Implementation of Polynomial NP-Complete Algorithms Based on the NP Verifier Simulation Framework
Changryeol Lee
TL;DR
The paper constructs explicit deterministic Turing machines for canonical NP-complete problems (SAT and Subset-Sum) within the Polynomial-Time NP Verifier Simulation Framework and implements a complete, executable pipeline that maps verifier computations to feasible graphs. It introduces two key innovations: a definition-faithful, reduced-edge verification strategy that tightens graph parameters (width and height) and a walk-first approach that minimizes verifier invocations, enabling a polynomial-time simulation with refined bounds such as $O(n^{16}\log n)$ for SAT and Subset-Sum instances. Beyond correctness, the work demonstrates FNP witness extraction from accepted walks, integrating certificate generation into the same polynomial-time process. The practical implementation emphasizes transparency and reproducibility, with Python code and data structures provided, while acknowledging large constants and limitations in scale, and outlining future directions toward RAM-based models and further asymptotic reductions. Together, these contributions advance the concrete realization of the NP verification framework and illuminate the trade-offs between formal guarantees and implementability in explicit-machine constructions.
Abstract
While prior work established a verifier-based polynomial time framework for NP, explicit deterministic machines for concrete NP-complete problems have remained elusive. In this paper, we construct fully specified deterministic Turing Machines (DTMs) for SAT and Subset-Sum within a polynomial-time NP verifier simulation framework.
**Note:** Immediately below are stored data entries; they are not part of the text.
Lemma keeps_built_bind {A B} (m : M A) (f : A → M B) :
  keeps_built m → (∀ a, keeps_built (f a)) → keeps_built (m ≫= f).
Proof.
  intros Hm Hf w. rewrite bind_run. specialize (Hm w).
  destruct (m w) as [[a | e] w1]; simpl in *; [by rewrite Hf | done].
Qed.

Lemma sets_built_bind {A B} (m : M A) (f : A → M B) :
  keeps_built m → (∀ a, sets_built (f a)) → sets_built (m ≫= f).
Proof.
  intros Hm Hf w. rewrite bind_run. specialize (Hm w).
  destruct (m w) as [[a | e] w1]; simpl in *; [| done].
  specialize (Hf a w1). destruct (f a w1) as [[b | e] w2]; simpl in *; congruence.
Qed.

Lemma guard_free_bind {A B} (m : M A) (f : A → M B) :
  guard_free m → (∀ a, guard_free (f a)) → guard_free (m ≫= f).
Proof.
  intros Hm Hf w Hb. rewrite bind_run. destruct (Hm w Hb) as [Hne Hb1].
  destruct (m w) as [[a | e] w1]; simpl in *; [by apply Hf |].
  split; [| done]. intros [= ->]. by apply Hne.
Qed.

Lemma keeps_world_ret {A} (a : A) : keeps_world (mret a : M A).
Proof. done. Qed.
Lemma keeps_world_raise {A} e : keeps_world (raise e : M A).
Proof. done. Qed.
Lemma keeps_world_lift {A} (r : Result A) : keeps_world (lift r).
Proof. done. Qed.
Lemma keeps_world_attr {A} (f : VanillaVAE → A) : keeps_world (attr f).
Proof. done. Qed.
Lemma keeps_world_getattr {A} name (f : VanillaVAE → option A) : keeps_world (getattr name f).
Proof. intros w. unfold getattr. by destruct (f (self w)). Qed.
Lemma keeps_world_require_built : keeps_world require_built.
Proof.
  apply keeps_world_bind; [apply keeps_world_attr |]. by intros [].
Qed.

Lemma keeps_self_randn sizes : keeps_self (randn sizes).
Proof.
  intros w. unfold randn. case_decide; [| done].
  by destruct (randn_values _ _).
Qed.

Lemma keeps_self_new_layer p sizes : keeps_self (new_layer p sizes).
Proof.
  intros w. unfold new_layer. case_decide; [| done].
  by destruct (init_params _ _).
Qed.

End Frame.

#[export] Hint Resolve keeps_world_ret keeps_world_raise keeps_world_lift keeps_world_attr
  keeps_world_getattr keeps_world_require_built : frame.
#[export] Hint Resolve keeps_self_randn keeps_self_new_layer : frame.
Lemma handle_frame_same (p : payload) (c1 c2 : capture) :
  same_but_count c1 c2 ->
  fst (handle_frame fromtimestamp_ok p c1) = fst (handle_frame fromtimestamp_ok p c2)
  /\ same_but_count (snd (handle_frame fromtimestamp_ok p c1))
                    (snd (handle_frame fromtimestamp_ok p c2)).
Proof.
  intros H. destruct p as [| | | m]; simpl.
  - split; [reflexivity |]. destruct H as (H1 & H2 & H3 & H4).
    repeat split; simpl; auto. now rewrite H3.
  - now split.
  - now split.
  - destruct (is_tick m); [now apply handle_tick_same | now split].
Qed.

Lemma receive_loop_same (evs : list event) (c1 c2 : capture) :
  same_but_count c1 c2 ->
  same_loop_result (receive_loop fromtimestamp_ok evs c1)
                   (receive_loop fromtimestamp_ok evs c2).
Proof.
  revert c1 c2. induction evs as [| ev evs IH]; intros c1 c2 H; [exact H |].
  destruct ev as [| | | p |]; simpl; try exact H.
  - split; [reflexivity |]. destruct H as (H1 & H2 & H3 & H4).
    repeat split; simpl; auto. now rewrite H3.
  - now apply IH.
  - destruct (handle_frame_same p c1 c2 H) as [Hk Hc].
    destruct (handle_frame fromtimestamp_ok p c1) as [k1 c1'],
             (handle_frame fromtimestamp_ok p c2) as [k2 c2']. simpl in *. subst k2.
    destruct k1; simpl; auto.
Qed.

(** While the loop runs, the target has not been reached. *)
Lemma receive_loop_running (evs : list event) (c c' : capture) :
  capture_inv c -> ~ target_reached c ->
  receive_loop fromtimestamp_ok evs c = LoopRunning c' ->
  capture_inv c' /\ ~ target_reached c'.
Proof.
  revert c. induction evs as [| ev evs IH]; intros c Hinv Hnot.
  - intros H. injection H as <-. now split.
  - destruct ev as [| | | p |]; simpl; try discriminate; [now apply IH |].
    pose proof (handle_frame_inv fromtimestamp_ok p c Hinv) as Hinv'.
    destruct (handle_frame fromtimestamp_ok p c) as [k c1] eqn:E.
    destruct k; try discriminate. apply IH.
    + apply Hinv'. discriminate.
    + destruct p as [| | | m]; simpl in E.
      * injection E as <-. exact Hnot.
      * discriminate.
      * discriminate.
      * destruct (is_tick m); [| injection E as <-; exact Hnot].
        clear Hinv'. revert E. unfold handle_tick, target_reached.
        destruct (m_symbol m) as [sym |]; [| discriminate].
        destruct (S (total_tick_count c) <=? 5)%nat.
        -- destruct (m_timestamp m) as [ts |], (m_bid m), (m_ask m); try discriminate.
           destruct (fromtimestamp_ok ts); [| discriminate].
           destruct (_ && _) eqn:Ec; [discriminate |]. intros E. injection E as <-.
           cbn [print captured_ticks total_tick_count analysis] in *.
           intros [E1 E2]. apply Nat.leb_le in E1, E2.
           rewrite E1, E2 in Ec. discriminate.
        -- destruct (_ && _) eqn:Ec; [discriminate |]. intros E. injection E as <-.
           cbn [print captured_ticks total_tick_count analysis] in *.
           intros [E1 E2]. apply Nat.leb_le in E1, E2.
           rewrite E1, E2 in Ec. discriminate.
Qed.

Lemma capture_init_not_reached : ~ target_reached capture_init.
Proof. intros [_ H]. simpl in H. unfold CAPTURE_COUNT in H. lia. Qed.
We show that both machines operate in polynomial time and, for satisfiable instances, deterministically generate valid witnesses, thereby extending the framework to deterministic FNP computation without increasing the degree of polynomial complexity. Furthermore, we provide a complete implementation of the framework, including the dynamic computation graph, feasible-graph construction, verification walks, and Turing-machine simulation via edge extensions. The implementation behaves in accordance with the predicted polynomial-time bounds. To ensure transparency and reproducibility, the complete Python implementation and source code are made available in a public online repository.